In 2019, Command Sergeant Major John Wayne Troxell—the senior enlisted advisor to the Chairman of the Joint Chiefs of Staff—explained that “NCOs are the doers. They provide inspiration, purpose, motivation, direction, and discipline to the troops they lead, and they are also responsible for the individual training of those in their charge.”3
Coast Guard petty officers are expected to mature into first-line supervisors by the rank of second class (E-5), with “responsibility for the accomplishment of specific tasks or processes.” This includes, for example, second class boatswain’s mates acting as deck officer in-charge during 270-foot cutter mooring evolutions, damage controlmen leading their shops through Command Assessment of Readiness and Training checklist completions, or machinery technicians driving critical preventative maintenance.4
Entrusted with teams of 4–10 subordinates, petty officers—perhaps more than any other rank—are expected to execute missions through face-to-face encounters with the agents with whom they will be operating daily. Yet, the Coast Guard’s most active first-line supervisors lack the necessary leadership training prior to assuming their critical responsibilities.
Rebalance Training
This blindspot in the Coast Guard’s leadership practicum stems from traditional military thinking that lower enlisted members operate at the tactical level, engaging in grunt work, while senior enlisted members and officers operate at the strategic level, engaging in leadership and delegation.

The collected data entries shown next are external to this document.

(** The end-of-stream pass activates each remaining step while writing is
    still running: one of the values the message list takes during the pass
    has two running steps, though no record carried a signal. *)
Lemma end_pass_runs_two_steps :
  let st := processMessage demo_env []
              [Response true;
               Read (RChunk (js "data: {\x22content\x22:\x22Hi\x22}\n\n")); Read REnd] in
  exists ms, In ms (snapshots st) /\
    statuses (turn_steps (aiTempId demo_env) ms) =
      [("sections", done); ("amendments", running); ("landmark", pending);
       ("recent", pending); ("writing", running)]%string.
Proof.
  cbv zeta. eexists. split.
  - vm_compute. do 8 right. left. reflexivity.
  - vm_compute. reflexivity.
Qed.

(** * Properties of the stream reader and the step tracker *)

(** C1, amended: when the first content fragment of a turn arrives, whatever
    its length, the tracker completes the current step (sections), moves its
    index to the last step and activates writing.  The steps in between are
    not marked done: amendments, landmark and recent each stay pending, or
    become running when the fragment carries their signal. *)
Theorem first_fragment_moves_to_writing (env : Env) (prev : list Message)
    (events : list event) (line text : jsstring) :
  fresh env prev ->
  let st := processMessage env prev events in
  phase st = Streaming -> responseStarted st = false ->
  classify env line = FContent text ->
  let st' := (on_line env line st).2 in
  (fullContent st = [] /\ currentStepIndex st = 0%nat) /\
  currentStepIndex st' = 4%nat /\ stepOrder_at 4 = "writing"%string /\
  exists m steps, is_turn env prev (messages st') m steps /\
    m_content m = text /\
    statuses steps =
      [("sections", done); ("amendments", signalled text "amendments");
       ("landmark", signalled text "landmark");
       ("recent", signalled text "recent"); ("writing", running)]%string.
Proof.
  intros Hf st Hph Hrs Hcl st'.
  pose proof (reading_Live env prev events Hf (or_intror Hph)) as HL.
  destruct (first_fragment env prev st line text Hf HL Hrs Hcl)
    as (_ & Hidx & _ & Hex).
  destruct HL as [_ _ Hun]. destruct (Hun Hrs) as (Hfc & Hi & _).
  auto.
Qed.

Lemma first_fragment_witness :
  let st := processMessage demo_env [] [Response true; Tick] in
  let line := js "data: {\x22content\x22:\x22Searched cases on the point.\x22}" in
  let text := str "Searched cases on the point." in
  let st' := (on_line demo_env line st).2 in
  (fullContent st = [] /\ currentStepIndex st = 0%nat) /\
  currentStepIndex st' = 4%nat /\ stepOrder_at 4 = "writing"%string /\
  exists m steps, is_turn demo_env [] (messages st') m steps /\
    m_content m = text /\
    statuses steps =
      [("sections", done); ("amendments", signalled text "amendments");
       ("landmark", signalled text "landmark");
       ("recent", signalled text "recent"); ("writing", running)]%string.
Proof.
  apply (first_fragment_moves_to_writing demo_env [] [Response true; Tick]).
  - constructor.
  - vm_compute. reflexivity.
  - vm_compute. reflexivity.
  - vm_compute. reflexivity.
Defined.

As a result, the Coast Guard has a training imbalance that places more importance on developing technical acumen within its junior enlisted ranks rather than providing them with sufficient leadership training. Such a rigid dichotomy fails to appreciate the breadth of management and interpersonal skills required at the deckplate level. While senior leaders continue to own what needs to be accomplished, petty officers must navigate the who and how, and that requires training.
The number of C Schools enlisted members are required to attend throughout their careers is dizzying, often including extensive “pipeline” training prior to filling a specific billet. For example, an electrician’s mate first class reporting on board a national security cutter is required to attend schools specializing in glide slope indicators, programmable logic controllers, advanced analog electronics, advanced digital electronics, fiber optics maintenance, and electronic fuel control, or otherwise have them waived by demonstrating existing competency.5 Comparably rigorous technical training is required across rates as service members progress through their careers, allowing them to become subject-matter experts while simultaneously communicating the organization’s values.
Compared with the robust, well-codified, and highly technical C-School gauntlet, the attention dedicated to formal leadership training is disproportionately focused on senior enlisted service members. Four courses are the extent of the enlisted leadership training practicum: the Apprentice Leadership Program (ALP), Leadership and Management School (LAMS), Chief Petty Officer Academy (CPOA), and Senior Enlisted Leadership Course (SELC).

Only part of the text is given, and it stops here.